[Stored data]
Definition get_inner `{HashOrder} (now : Z) (req : GetRequest)
    : Handler (Z * list (Bytes * option Bytes) * list Uuid) :=
  let! range := request_range (gr_range_id req) in
  let! tx := required (gr_transaction_id req) in
  let transaction_id := deserialize_uuid from_u128_le tx in
  required (gr_request_id req) ;;;
  m_modify (maybe_start_transaction now transaction_id (gr_transaction_info req)) ;;;
  let! rm := maybe_load_and_get_range range in
  let! tx := get_transaction_info transaction_id in
  let! res := get_keys tx rm (default [] (gr_keys req)) UNSET_LEADER_SEQUENCE_NUMBER [] ∅ in
  m_ret (res.1.1, res.1.2, hash_iter res.2).

(** the answer to a request: an error is a status, a panic and a wait are not
    answered *)
Definition answer {A B} (m : Handler A) (ok : A -> B) (err : Error -> B) : Handler B := fun sv =>
  match m sv with
  | (sv', Ok a) => (sv', Ok (ok a))
  | (sv', Err (Failed e)) => (sv', Ok (err e))
  | (sv', Err Waiting) => (sv', Err Waiting)
  | (sv', Panic) => (sv', Panic)
  end.

(** the request id of the answer is decoded and encoded again *)
Definition echo (id : Uuidu128Args) : option Uuidu128Args :=
  Some (serialize_uuid to_u128_le (deserialize_uuid from_u128_le id)).

Definition get `{HashOrder} (now : Z) (req : GetRequest) : Handler GetResponse :=
  match gr_request_id req with
  | None => m_ret (mkGetResponse None StatusInvalidRequestFormat 0 None None)
  | Some id =>
      answer (get_inner now req)
        (fun res => mkGetResponse (echo id) StatusOk res.1.1 (Some res.1.2)
                      (Some (serialize_uuid to_u128_le <$> res.2)))
        (fun e => mkGetResponse (echo id) (to_flatbuf_status e) (-1) (Some []) (Some []))
  end.

(** ** [prepare], [commit] and [abort] *)

Definition prepare_inner (req : PrepareRequest) : Handler RangeManager.PrepareResult :=
  let! range := request_range (pr_range_id req) in
  let! tx := required (pr_transaction_id req) in
  let transaction_id := deserialize_uuid from_u128_le tx in
  let! rm := maybe_load_and_get_range range in
  let! tx := get_transaction_info transaction_id in
  call rm (r_prepare tx (pr_body req)).

Definition prepare (req : PrepareRequest) : Handler PrepareResponse :=
  match pr_request_id req with
  | None => m_ret (mkPrepareResponse None StatusInvalidRequestFormat 0 None None false)
  | Some id =>
      answer (prepare_inner req)
        (fun res => mkPrepareResponse (echo id) StatusOk
                      (RangeManager.prepare_highest_known_epoch res)
                      (Some (RangeManager.prepare_epoch_lease res))
                      (Some (serialize_uuid to_u128_le <$> RangeManager.dependencies res))
                      (RangeManager.released_lock_early res))
        (fun e => mkPrepareResponse (echo id) (to_flatbuf_status e) 0 None (Some []) false)
  end.

Definition commit_inner (req : CommitRequest) : Handler unit :=
  let! range := request_range (cr_range_id req) in
  let! ids := required (cr_transaction_ids req) in
  let transaction_ids := deserialize_uuid from_u128_le <$> ids in
  let! rm := maybe_load_and_get_range range in
  call rm (r_commit transaction_ids (cr_body req)) ;;;
  m_modify (remove_transactions transaction_ids).

Definition commit (req : CommitRequest) : Handler StatusResponse :=
  match cr_request_id req with
  | None => m_ret (mkStatusResponse None StatusInvalidRequestFormat)
  | Some id =>
      answer (commit_inner req) (fun _ => mkStatusResponse (echo id) StatusOk)
        (fun e => mkStatusResponse (echo id) (to_flatbuf_status e))
  end.

Definition abort_inner (req : AbortRequest) : Handler unit :=
  let! range := request_range (ar_range_id req) in
  let! tx := required (ar_transaction_id req) in
  let transaction_id := deserialize_uuid from_u128_le tx in
  let! rm := maybe_load_and_get_range range in
  let! tx := get_transaction_info transaction_id in
  call rm (r_abort tx (ar_body req)).

Definition abort (req : AbortRequest) : Handler StatusResponse :=
  match ar_request_id req with
  | None => m_ret (mkStatusResponse None StatusInvalidRequestFormat)
  | Some id =>
      answer (abort_inner req) (fun _ => mkStatusResponse (echo id) StatusOk)
        (fun e => mkStatusResponse (echo id) (to_flatbuf_status e))
  end.

(** [None]: a message of an unknown type is not answered *)
Definition handle_message `{HashOrder} (now : Z) (msg : RequestEnvelope)
    : Handler (option ResponseEnvelope) :=
  match msg with
  | GetMessage r => let! s := get now r in m_ret (Some (GetReply s))
  | PrepareMessage r => let! s := prepare r in m_ret (Some (PrepareReply s))
  | AbortMessage r => let! s := abort r in m_ret (Some (AbortReply s))
  | CommitMessage r => let! s := commit r in m_ret (Some (CommitReply s))
  | UnknownMessage => m_ret None
  end.

(** ** Running the monad *)

Lemma m_then_ok {S E A B} (m : M S E A) (k : A -> M S E B) s s' b :
  m_then m k s = (s', Ok b) -> exists s1 a, m s = (s1, Ok a) /\ k a s1 = (s', Ok b).
Proof. unfold m_then. destruct (m s) as [s1 [a|e|]]; naive_solver. Qed.

(** ** Loading ranges *)

Lemma load_or_create_eq id sv :
  load_or_create id sv =
  match loaded_ranges sv !! range_id id with
  | Some h => (call h r_load ;;; m_ret h) sv
  | None =>
      let h := fresh (dom (managers sv) : gset positive) in
      (call h r_load ;;; m_ret h)
        (set_ranges (<[range_id id := h]> (loaded_ranges sv))
           (set_managers (<[h := r_new id]> (managers sv)) sv))
  end.
Proof. unfold load_or_create, m_then at 1, m_get. by destruct (loaded_ranges sv !! range_id id). Qed.

Lemma load_inner_eq id sv :
  maybe_load_and_get_range_inner id sv =
  match loaded_ranges sv !! range_id id with
  | Some h => (call h r_load ;;; m_ret h) sv
  | None => if WardenHandler.is_assigned id (warden_handler sv) then load_or_create id sv
            else (sv, Err (Failed RangeIsNotLoaded))
  end.
Proof.
  unfold maybe_load_and_get_range_inner, m_then at 1, m_get.
  destruct (loaded_ranges sv !! range_id id); [done|]. by destruct (WardenHandler.is_assigned _ _).
Qed.

Lemma load_known_failed h id sv sv' e :
  loaded_ranges sv !! range_id id = Some h ->
  (call h r_load ;;; m_ret h) sv = (sv', Err (Failed e)) ->
  loaded_ranges sv' !! range_id id = Some h /\
  exists r, managers sv' !! h = Some r /\ r_is_unloaded r = true.
Proof.
  intros Ht. unfold m_then, call. destruct (managers sv !! h) as [r|] eqn:Hm; [|done].
  destruct (r_load r) as [r' [[[]|e'|]|]] eqn:Hl; intros [= <- ?]; try done.
  split; [done|]. exists r'. cbn. rewrite lookup_insert_eq. by split; [|eapply r_load_failed].
Qed.

Lemma load_failed id sv sv' e :
  WardenHandler.is_assigned id (warden_handler sv) = true ->
  maybe_load_and_get_range_inner id sv = (sv', Err (Failed e)) ->
  exists h r, loaded_ranges sv' !! range_id id = Some h /\ managers sv' !! h = Some r /\
    r_is_unloaded r = true.
Proof.
  intros Ha. unfold maybe_load_and_get_range_inner, load_or_create.
  unfold m_then at 1, m_get. destruct (loaded_ranges sv !! range_id id) as [h|] eqn:Ht.
  { intros Hc. destruct (load_known_failed _ _ _ _ _ Ht Hc) as (? & r & ?). by exists h, r. }
  rewrite Ha. unfold m_then at 1, m_get. rewrite Ht. unfold m_then at 1, m_modify. intros Hc.
  destruct (load_known_failed _ id _ _ _ (lookup_insert_eq _ _ _) Hc) as (? & r & ?). by eexists _, r.
Qed.

(** a manager that has been unloaded is kept in the table *)
Lemma unloaded_stays id sv h r :
  loaded_ranges sv !! range_id id = Some h -> managers sv !! h = Some r ->
  r_is_unloaded r = true ->
  forget_range id sv = sv /\
  maybe_load_and_get_range id sv = (sv, Err (Failed RangeIsNotLoaded)).
Proof.
  intros Ht Hm Hu.
  assert (Hf : forget_range id sv = sv) by (unfold forget_range; rewrite Ht; cbn; by rewrite Hm, Hu).
  split; [done|]. unfold maybe_load_and_get_range, maybe_load_and_get_range_inner.
  unfold m_then at 1, m_get. rewrite Ht. unfold m_then, call. rewrite Hm, r_load_unloaded by done.
  cbv beta iota zeta. rewrite insert_id by done.
  replace (set_managers (managers sv) sv) with sv by (by destruct sv). by rewrite Hf.
Qed.

Lemma load_ok_present id sv sv' h :
  maybe_load_and_get_range id sv = (sv', Ok h) -> loaded_ranges sv' !! range_id id = Some h.
Proof.
  unfold maybe_load_and_get_range.
  destruct (maybe_load_and_get_range_inner id sv) as [sv1 [h1|[]|]] eqn:E; intros [= <- <-].
  revert E. unfold maybe_load_and_get_range_inner, load_or_create. unfold m_then at 1, m_get.
  assert (Hk : forall h0 s0, loaded_ranges s0 !! range_id id = Some h0 ->
    (call h0 r_load ;;; m_ret h0) s0 = (sv1, Ok h1) -> loaded_ranges sv1 !! range_id id = Some h1).
  { intros h0 s0 Ht. unfold m_then, call. destruct (managers s0 !! h0); [|done].
    destruct (r_load _) as [? [[[]|?|]|]]; by intros [= <- <-]. }
  destruct (loaded_ranges sv !! range_id id) as [h0|] eqn:Ht; [by apply Hk|].
  destruct (WardenHandler.is_assigned _ _); [|done].
  unfold m_then at 1, m_get. rewrite Ht. unfold m_then at 1, m_modify.
  apply Hk. cbn. apply lookup_insert_eq.
Qed.

(** ** Reads *)

(** the manager [h] answers the reads of [keys] with [gs], one after the other *)
Fixpoint asks (tx : TransactionInfo) (h : positive) (keys : list Bytes)
    (gs : list RangeManager.GetResult) (sv sv' : Server R) : Prop :=
  match keys, gs with
  | [], [] => sv' = sv
  | key :: keys', g :: gs' =>
      exists sv1, call h (r_get tx key) sv = (sv1, Ok g) /\ asks tx h keys' gs' sv1 sv'
  | _, _ => False
  end.

Lemma get_keys_asks tx h keys leader reads deps sv sv' leader' reads' deps' :
  get_keys tx h keys leader reads deps sv = (sv', Ok (leader', reads', deps')) ->
  exists ks gs, keys = Some <$> ks /\ asks tx h ks gs sv sv' /\
    reads' = reads ++ zip ks (RangeManager.val <$> gs) /\
    leader' = foldl next_leader leader (RangeManager.get_leader_sequence_number <$> gs) /\
    forall u, u ∈ deps' <-> u ∈ deps \/ exists g, g ∈ gs /\ u ∈ RangeManager.get_dependencies g.
Proof.
  clear to_u128_le from_u128_le.
  revert leader reads deps sv; induction keys as [|[key|] keys IH]; intros leader reads deps sv;
    cbn [get_keys].
  - intros [= <- <- <- <-]. exists [], []. cbn. rewrite app_nil_r. split_and!; try done.
    intros u. split; [by left|intros [?|(g & []%elem_of_nil & _)]; done].
  - intros (sv1 & g & Hc & Hr)%m_then_ok.
    destruct (IH _ _ _ _ Hr) as (ks & gs & -> & Ha & -> & -> & Hd).
    exists (key :: ks), (g :: gs). cbn. split_and!; [done|by exists sv1|by rewrite <- app_assoc|done|].
    intros u. rewrite Hd, elem_of_union, elem_of_list_to_set. setoid_rewrite elem_of_cons. naive_solver.
  - done.
Qed.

## WORK REQUIRED
Pull from the data each line where the string "mkGetResponse" turns up.

## TASK RESULT
  | None => m_ret (mkGetResponse None StatusInvalidRequestFormat 0 None None)
        (fun res => mkGetResponse (echo id) StatusOk res.1.1 (Some res.1.2)
        (fun e => mkGetResponse (echo id) (to_flatbuf_status e) (-1) (Some []) (Some []))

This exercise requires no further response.